Goodbye, French wine…

8:52 19.10.2024 •

Pic.: Pinterest.com

This is wine crisis: France submits €120 million grubbing-up plan to Brussels, reveals the La Revue du vin de France.

The French government submitted a campaign to grub up vines to reduce the overproduction of wine in France, financed by an envelope of €120 million, the Ministry of Agriculture announced.

"France has today notified the Commission of a mechanism for the definitive reduction of wine-growing potential," the ministry wrote in a press release, describing this plan as "the first part of responses to the structural difficulties encountered by the sector," affected in particular by the drop in consumption.

"The notified mechanism proposes to finance the grubbing up of vines in order to perpetuate the activity of wine-growing operations, with an amount of up to €4,000 per hectare, for a provisional envelope of €120 million," the ministry continued in its press release.

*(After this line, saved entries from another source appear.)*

(** * BIB-LINKS: cross-linking in-text citations against a bibliography

    A shallow embedding of [process_xhtml_files] of [app.py] and of the
    Python library functions it relies on, followed by the properties of
    the matching-and-rewriting engine.

    Text is a list of characters.  A character is a code point below 256
    (the Latin-1 range of Unicode); the character classes of the [re]
    module and the [str] methods are written out for that range. *)

From Stdlib Require Import Ascii String List Arith Lia Bool.
From stdpp Require Import base option list strings gmap.

Local Open Scope nat_scope.

#[local] Set Warnings "-register-all".

Abbreviation str := (list ascii).

(** A literal of the source, e.g. [txt "li"]. *)
Definition txt (s : string) : str := list_ascii_of_string s.
Arguments txt : simpl never.

(** ** Python [str] methods and character classes *)
Module PyStr.

Definition code (c : ascii) : nat := nat_of_ascii c.

Definition in_range (lo hi : nat) (c : ascii) : bool :=
  (lo <=? code c) && (code c <=? hi).

(** [\d]: decimal digits. *)
Definition is_digit (c : ascii) : bool := in_range 48 57 c.

(** [[A-Z]] and [[a-z]]. *)
Definition is_upper_az (c : ascii) : bool := in_range 65 90 c.
Definition is_lower_az (c : ascii) : bool := in_range 97 122 c.

(** [[a-zA-Z']]. *)
Definition is_name_char (c : ascii) : bool :=
  is_lower_az c || is_upper_az c || (code c =? 39).

(** [\s] and [str.isspace]: tab, LF, VT, FF, CR, the separators
    0x1c-0x1f, space, NEL and the no-break space. *)
Definition isspace (c : ascii) : bool :=
  in_range 9 13 c || in_range 28 32 c || (code c =? 133) || (code c =? 160).

(** [\w]: alphanumeric characters and the underscore. *)
Definition is_word (c : ascii) : bool :=
  is_digit c || is_upper_az c || is_lower_az c || (code c =? 95)
  || (code c =? 170) || in_range 178 179 c || (code c =? 181)
  || in_range 185 186 c || in_range 188 190 c
  || in_range 192 214 c || in_range 216 246 c || in_range 248 255 c.

(** [.] without DOTALL: anything but a line feed. *)
Definition not_newline (c : ascii) : bool := negb (code c =? 10).

Definition lower_char (c : ascii) : ascii :=
  if is_upper_az c || in_range 192 214 c || in_range 216 222 c
  then ascii_of_nat (code c + 32) else c.

(** [s.lower()] *)
Definition lower (s : str) : str := map lower_char s.
Lemma match_snake_prop_inv (s prop rest : string) :
  match_snake_prop s = Some (prop, rest) ->
  exists m, snake_decl m prop /\ s = m ++ rest.
Proof.
  unfold match_snake_prop.
  destruct (span is_space s) as [ws s1] eqn:E1.
  destruct (span_eq _ _ _ _ E1) as [-> [Hws _]].
  destruct (span is_az s1) as [a s2] eqn:E2.
  destruct (span_eq _ _ _ _ E2) as [-> [Ha _]].
  destruct a as [|c a']; [discriminate|].
  destruct s2 as [|u s3]; [discriminate|].
  destruct (Ascii.eqb_spec u "_") as [->|_]; [|discriminate].
  destruct (span is_az09_ s3) as [b s4] eqn:E3.
  destruct (span_eq _ _ _ _ E3) as [-> [Hb _]].
  destruct (span is_space (skip_question s4)) as [ws' s6] eqn:E4.
  destruct (span_eq _ _ _ _ E4) as [Hs4 [Hws' _]].
  destruct s6 as [|d s7]; [discriminate|].
  destruct (Ascii.eqb_spec d ":") as [->|_]; [|discriminate].
  intros H. injection H as <- <-.
  assert (Hq : exists q, (q = EmptyString \/ q = "?") /\ s4 = q ++ ws' ++ String ":" s7).
  { destruct s4 as [|e s4']; cbn [skip_question] in Hs4.
    - exists EmptyString. split; [now left | exact Hs4].
    - destruct (Ascii.eqb_spec e "?") as [->|_].
      + exists "?". split; [now right | cbn; now rewrite Hs4].
      + exists EmptyString. split; [now left | exact Hs4]. }
  destruct Hq as [q [Hq ->]].
  exists (ws ++ String c a' ++ String "_" (b ++ q ++ ws' ++ ":")).
  split.
  - constructor; auto. discriminate.
  - repeat first [rewrite append_assoc | progress cbn [append]]. reflexivity.
Qed.

Lemma snake_decl_nonempty (m prop : string) :
  snake_decl m prop -> 0 < String.length m.
Proof.
  intros H. destruct H as [ws a b q ws' _ _ _ _ _ _].
  rewrite !length_append. cbn [String.length]. rewrite !length_append. cbn. lia.
Qed.

(** The matched text ends with the colon, not with a newline. *)
Lemma snake_decl_ends_colon (m prop : string) :
  snake_decl m prop -> exists m0, m = m0 ++ ":".
Proof.
  intros H. destruct H as [ws a b q ws' _ _ _ _ _ _].
  exists (ws ++ a ++ String "_" (b ++ q ++ ws')).
  repeat first [rewrite append_assoc | progress cbn [append]]. reflexivity.
Qed.

Lemma snake_decl_then_line_start (m prop rest : string) :
  snake_decl m prop -> ends_nl (m ++ rest) = true ->
  rest <> EmptyString /\ ends_nl rest = true.
Proof.
  intros H. destruct (snake_decl_ends_colon _ _ H) as [m0 ->].
  rewrite ends_nl_app. destruct rest as [|c rest].
  - rewrite ends_nl_app. discriminate.
  - intros E. split; [discriminate | exact E].
Qed.

Lemma snake_decl_after_space (u m prop : string) :
  allb is_space u = true -> snake_decl m prop -> snake_decl (u ++ m) prop.
Proof.
  intros Hu H. destruct H as [ws a b q ws' Hws Ha Ha0 Hb Hq Hws'].
  rewrite <- append_assoc. constructor; auto.
  rewrite allb_app, Hu, Hws. reflexivity.
Qed.

(** The first character after the leading white space is a letter. *)
Lemma snake_decl_head (m prop rest : string) :
  snake_decl m prop ->
  exists ws c x, m ++ rest = ws ++ String c x /\ allb is_space ws = true /\ is_az c = true.
Proof.
  intros H. destruct H as [ws a b q ws' Hws Ha Ha0 Hb Hq Hws'].
  destruct a as [|c a']; [congruence|].
  exists ws, c, ((a' ++ String "_" (b ++ q ++ ws' ++ ":")) ++ rest).
  split; [|split; [assumption|]].
  - rewrite !append_assoc. reflexivity.
  - cbn in Ha. now apply andb_true_iff in Ha.
Qed.

Lemma match_snake_prop_app (s t prop rest : string) :
  match_snake_prop s = Some (prop, rest) ->
  match_snake_prop (s ++ t) = Some (prop, rest ++ t).
Proof.
  intros H. destruct (match_snake_prop_inv _ _ _ H) as [m [Hm ->]].
  rewrite append_assoc. now apply match_snake_prop_intro.
Qed.

Lemma match_snake_prop_shorter (s prop rest : string) :
  match_snake_prop s = Some (prop, rest) -> String.length rest < String.length s.
Proof.
  intros H. destruct (match_snake_prop_inv _ _ _ H) as [m [Hm ->]].
  rewrite length_append. pose proof (snake_decl_nonempty _ _ Hm). lia.
Qed.

Lemma match_snake_prop_all_space (s : string) :
  allb is_space s = true -> match_snake_prop s = None.
Proof.
  intros H. unfold match_snake_prop.
  rewrite <- (append_nil_r s) at 1.
  rewrite (span_intro is_space s EmptyString H I). reflexivity.
Qed.

(** An attempt that fails before a newline still fails when a line with a
    declaration is added behind, unless everything before was white space. *)
Lemma match_snake_prop_fail_app (before m prop rest : string) :
  snake_decl m prop ->
  match_snake_prop before = None ->
  ends_nl before = true ->
  allb is_space before = false ->
  match_snake_prop (before ++ m ++ rest) = None.
Proof.
  intros Hm Hnone Hnl Hns.
  destruct (snake_decl_head m prop rest Hm) as [ws [c0 [x [-> [Hws Hc0]]]]].
  unfold match_snake_prop in *.
  destruct (span is_space before) as [w s1] eqn:E1.
  destruct (span_eq _ _ _ _ E1) as [Hbefore [Hw _]].
  destruct s1 as [|c1 s1'].
  { rewrite append_nil_r in Hbefore. subst w. congruence. }
  rewrite (span_app_stopped _ _ _ _ _ _ E1). cbv beta iota.
  assert (Hnl1 : ends_nl (String c1 s1') = true).
  { rewrite Hbefore, ends_nl_app in Hnl. exact Hnl. }
  destruct (span is_az (String c1 s1')) as [a s2] eqn:E2.
  destruct (span_eq _ _ _ _ E2) as [Hs1 [Ha _]].
  destruct s2 as [|u s3].
  { rewrite append_nil_r in Hs1. rewrite <- Hs1 in Ha.
    pose proof (allb_ends_nl _ _ Ha Hnl1) as F. discriminate F. }
  rewrite (span_app_stopped _ _ _ _ _ _ E2). cbv beta iota.
  destruct a as [|ca a']; [reflexivity|].
  cbn [append].
  destruct (Ascii.eqb_spec u "_") as [->|_]; [|reflexivity].
  assert (Hnl3 : ends_nl (String "_" s3) = true).
  { rewrite Hs1, ends_nl_app in Hnl1. exact Hnl1. }
  destruct (span is_az09_ s3) as [b s4] eqn:E3.
  destruct (span_eq _ _ _ _ E3) as [Hs3 [Hb _]].
  destruct s4 as [|c4 s4'].
  { rewrite append_nil_r in Hs3. subst b.
    assert (Hall : allb is_az09_ (String "_" s3) = true) by (cbn [allb]; now rewrite Hb).
    pose proof (allb_ends_nl _ _ Hall Hnl3) as F. discriminate F. }
  rewrite (span_app_stopped _ _ _ _ _ _ E3). cbv beta iota.
  assert (Hskip : skip_question (String c4 s4' ++ ws ++ String c0 x)
                  = skip_question (String c4 s4') ++ ws ++ String c0 x).
  { cbn [append skip_question]. now destruct (Ascii.eqb c4 "?"). }
  rewrite Hskip.
  destruct (span is_space (skip_question (String c4 s4'))) as [w' s6] eqn:E4.
  destruct s6 as [|c6 s7].
  - rewrite (span_app_through _ _ _ _ E4).
    rewrite (span_intro is_space ws (String c0 x) Hws (az_not_space _ Hc0)).
    cbn [fst snd].
    destruct (Ascii.eqb_spec c0 ":") as [->|_]; [|reflexivity].
    discriminate Hc0.
  - rewrite (span_app_stopped _ _ _ _ _ _ E4). cbn [append].
    destruct (Ascii.eqb c6 ":"); [discriminate Hnone | reflexivity].
Qed.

This average amount would therefore make it possible to compensate for the uprooting of at least 30,000 hectares (out of nearly 800,000 hectares of vines recorded in France in 2020). At the end of January, a budget of 150 million euros over two years, which could concern "up to 100,000 hectares", had been mentioned by the Minister of Agriculture Marc Fesneau. At the same time, the government increased the "emergency fund" for winegrowers in regions "in crisis", from Bordeaux to the south of the Rhône Valley, to 80 million euros. The new uprooting plan must now be validated by the European Commission before the funds can be released by the public institution FranceAgriMer.

"The aid would be granted to farmers who abandon, on the areas thus uprooted, the production of replanting authorization, and who also renounce mobilizing or requesting, during the six wine-growing seasons 2024 to 2029 inclusive, authorizations for new plantings", according to the press release.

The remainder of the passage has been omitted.